Lemma lostCount_survives_episode_witness :
  (let st := set_lostCount 60 (setup 0 power_on) in
   (length (replicate 40 tick_off_line ++ [tick_off_line]) < 101)%nat
   ∧ ∃ st' summary,
       run (replicate 40 tick_off_line ++ [tick_off_line]) st
       = Some (st', [(Lost, summary)]))
  ∧ ∃ st summary1 summary2,
      run (tick_on_line :: tick_on_line
             :: replicate 100 tick_off_line
                ++ [tick_off_line; tick_off_line_later])
        (setup 0 power_on)
      = Some (st, [(Lost, summary1); (Lost, summary2)]).
Proof.
  assert (quiet_tick (u32 0) tick_on_line) as Hon.
  { unfold quiet_tick, tick_ok, NUM_ACTIONS. simpl.
    repeat split; try lia. vm_compute. discriminate. }
  assert (quiet_tick (u32 0) tick_off_line) as Hoff.
  { unfold quiet_tick, tick_ok, NUM_ACTIONS. simpl.
    repeat split; try lia. vm_compute. discriminate. }
  split.
  - apply (proj1 (proj2 (proj2 lostCount_survives_episode))
             (set_lostCount 60 (setup 0 power_on))
             (replicate 40 tick_off_line) tick_off_line).
    + constructor; simpl; try (unfold EPS_MIN; lia); try reflexivity.
      * exact wfQ_zeroQ.
      * exact Qabove_zeroQ.
    + repeat split.
    + simpl. lia.
    + reflexivity.
    + apply Forall_app. split.
      * apply Forall_replicate. split; [exact Hoff|reflexivity].
      * apply Forall_cons. split; [|apply Forall_nil; exact I].
        split; [exact Hoff|reflexivity].
  - apply (proj2 (proj2 (proj2 lostCount_survives_episode)) 0
             tick_on_line tick_on_line (replicate 100 tick_off_line)
             tick_off_line tick_off_line_later).
    + reflexivity.
    + reflexivity.
    + reflexivity.
    + apply Forall_app. split.
      * apply Forall_replicate. reflexivity.
      * apply Forall_cons. split; [reflexivity|apply Forall_nil; exact I].
    + apply Forall_cons. split; [exact Hon|].
      apply Forall_cons. split; [exact Hon|].
      apply Forall_app. split.
      * apply Forall_replicate. exact Hoff.
      * apply Forall_cons. split; [exact Hoff|apply Forall_nil; exact I].
    + unfold quiet_tick, tick_ok, NUM_ACTIONS. simpl.
      repeat split; try lia. vm_compute. discriminate.
    + reflexivity.
Defined.

(** * Further properties of the learning sketch *)

(** ** calcReward *)

(** X1. The reward of a pass is 7 on the centre of the line in segment 5,
    2 on the centre elsewhere, 0 one sensor off the centre, -11 off the
    line and -2 in every other line state: it lies in [-11, 7], it is
    positive on the centre only, and it depends on no global other than
    [curLineState] and [curSegment], so not on the action taken. *)
Theorem calcReward_values st :
  calcReward st
  = (if curLineState st =? 4 then (if curSegment st =? 5 then 7 else 2)
     else if (curLineState st =? 3) || (curLineState st =? 5) then 0
     else if curLineState st =? 0 then -11
     else -2)
  ∧ -11 <= calcReward st <= 7
  ∧ (0 < calcReward st ↔ curLineState st = 4)
  ∧ (∀ st', curLineState st' = curLineState st → curSegment st' = curSegment st →
            calcReward st' = calcReward st).
Proof.
  assert (calcReward st
          = (if curLineState st =? 4 then (if curSegment st =? 5 then 7 else 2)
             else if (curLineState st =? 3) || (curLineState st =? 5) then 0
             else if curLineState st =? 0 then -11
             else -2)) as Heq.
  { unfold calcReward.
    destruct (curLineState st =? 4); cbn [andb].
    - destruct (curSegment st =? 5); reflexivity.
    - destruct ((curLineState st =? 3) || (curLineState st =? 5));
        [reflexivity|].
      destruct (curLineState st =? 0); reflexivity. }
  split; [exact Heq|]. split; [|split].
  - rewrite Heq. repeat case_match; lia.
  - rewrite Heq. destruct (Z.eqb_spec (curLineState st) 4) as [H4|H4].
    + split; [auto|]. intros _. destruct (curSegment st =? 5); lia.
    + split; [|contradiction]. repeat case_match; lia.
  - intros st' Hl Hs. unfold calcReward. rewrite Hl, Hs. reflexivity.
Qed.

(** ** updatePosition *)

Lemma findSegment_bounds dist i :
  findSegment (reverse (seqZ 0 NUM_SEGMENTS)) dist = Some i →
  0 <= i <= 9
  ∧ SEG_DIST !!! Z.to_nat i <= dist
  ∧ (i < 9 → dist < SEG_DIST !!! Z.to_nat (i + 1)).
Proof.
  change (reverse (seqZ 0 NUM_SEGMENTS)) with [9; 8; 7; 6; 5; 4; 3; 2; 1; 0].
  cbn [findSegment].
  repeat match goal with
         | |- context [SEG_DIST !!! ?n] =>
             let v := eval vm_compute in (SEG_DIST !!! n) in
             change (SEG_DIST !!! n) with v
         end.
  repeat match goal with
         | |- context [?a <=? dist] => destruct (Z.leb_spec a dist)
         end;
    intros [= <-]; vm_compute (SEG_DIST !!! _);
    (split; [lia|split; [lia|]]); intros ?; vm_compute (SEG_DIST !!! _); lia.
Qed.

Lemma updatePosition_segment_bounds l r st :
  let st' := updatePosition l r st in
  0 <= curSegment st' <= 9
  ∧ SEG_DIST !!! Z.to_nat (curSegment st') <= totalDist st'
  ∧ (curSegment st' < 9 →
     totalDist st' < SEG_DIST !!! Z.to_nat (curSegment st' + 1)).
Proof.
  cbv zeta. unfold updatePosition. rewrite scanSegments_shape.
  cbn [totalDist set_totalDist].
  set (d := u16 (totalDist st + Z.quot (s16 (abs16 l + abs16 r)) 2)).
  destruct (findSegment_total d (proj1 (u16_range _))) as (i & Hi & _).
  rewrite Hi. cbn [curSegment totalDist set_curSegment set_totalDist].
  exact (findSegment_bounds d i Hi).
Qed.

Lemma SEG_DIST_increasing i j :
  0 <= i → i < j → j <= 9 →
  SEG_DIST !!! Z.to_nat i < SEG_DIST !!! Z.to_nat j.
Proof.
  intros Hi Hij Hj.
  assert (i = 0 ∨ i = 1 ∨ i = 2 ∨ i = 3 ∨ i = 4 ∨ i = 5 ∨ i = 6 ∨ i = 7
          ∨ i = 8) as Hic by lia.
  assert (j = 1 ∨ j = 2 ∨ j = 3 ∨ j = 4 ∨ j = 5 ∨ j = 6 ∨ j = 7
          ∨ j = 8 ∨ j = 9) as Hjc by lia.
  destruct Hic as [->|[->|[->|[->|[->|[->|[->|[->| ->]]]]]]]];
    destruct Hjc as [->|[->|[->|[->|[->|[->|[->|[->| ->]]]]]]]];
    first [lia | reflexivity].
Qed.

(** X2. After [updatePosition] the segment is the one whose threshold is
    the highest that the accumulated distance has reached: the threshold of
    the segment is at most the distance, the threshold of the next segment,
    if there is one, is above the distance, and a distance equal to a
    threshold belongs to the segment of that threshold. *)
Theorem updatePosition_segment_of_distance l r st :
  let st' := updatePosition l r st in
  0 <= curSegment st' <= 9
  ∧ SEG_DIST !!! Z.to_nat (curSegment st') <= totalDist st'
  ∧ (curSegment st' < 9 →
     totalDist st' < SEG_DIST !!! Z.to_nat (curSegment st' + 1))
  ∧ (∀ i, 0 <= i <= 9 → totalDist st' = SEG_DIST !!! Z.to_nat i →
          curSegment st' = i).
Proof.
  cbv zeta.
  destruct (updatePosition_segment_bounds l r st) as (Hr & Hlo & Hhi).
  split; [exact Hr|]. split; [exact Hlo|]. split; [exact Hhi|].
  intros i Hi Hd.
  set (c := curSegment (updatePosition l r st)) in *.
  destruct (Z.lt_trichotomy c i) as [Hlt|[Heq|Hgt]]; [|exact Heq|].
  - exfalso. specialize (Hhi ltac:(lia)).
    destruct (Z.eq_dec (c + 1) i) as [He|Hne]; [rewrite He in Hhi; lia|].
    pose proof (SEG_DIST_increasing (c + 1) i ltac:(lia) ltac:(lia)
                  ltac:(lia)). lia.
  - exfalso.
    pose proof (SEG_DIST_increasing i c ltac:(lia) ltac:(lia) ltac:(lia)).
    lia.
Qed.
Lemma abs16_abs x : -32767 <= x <= 32767 → abs16 x = Z.abs x.
Proof.
  intros Hx. unfold abs16.
  destruct (Z.ltb_spec 0 x); [lia|]. rewrite s16_id by lia. lia.
Qed.

Lemma updatePosition_totalDist l r st :
  Z.abs l + Z.abs r <= 32767 →
  totalDist (updatePosition l r st)
  = u16 (totalDist st + (Z.abs l + Z.abs r) / 2).
Proof.
  intros Hlr.
  destruct (updatePosition_shape l r st) as (i & _ & ->).
  cbn [totalDist set_curSegment set_totalDist].
  rewrite !abs16_abs by lia. rewrite s16_id by lia.
  rewrite Z.quot_div_nonneg by lia. reflexivity.
Qed.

• What to produce:
Which lines above include the string "exfalso"? Show them.

• Finished exercise:
  - exfalso. specialize (Hhi ltac:(lia)).
  - exfalso.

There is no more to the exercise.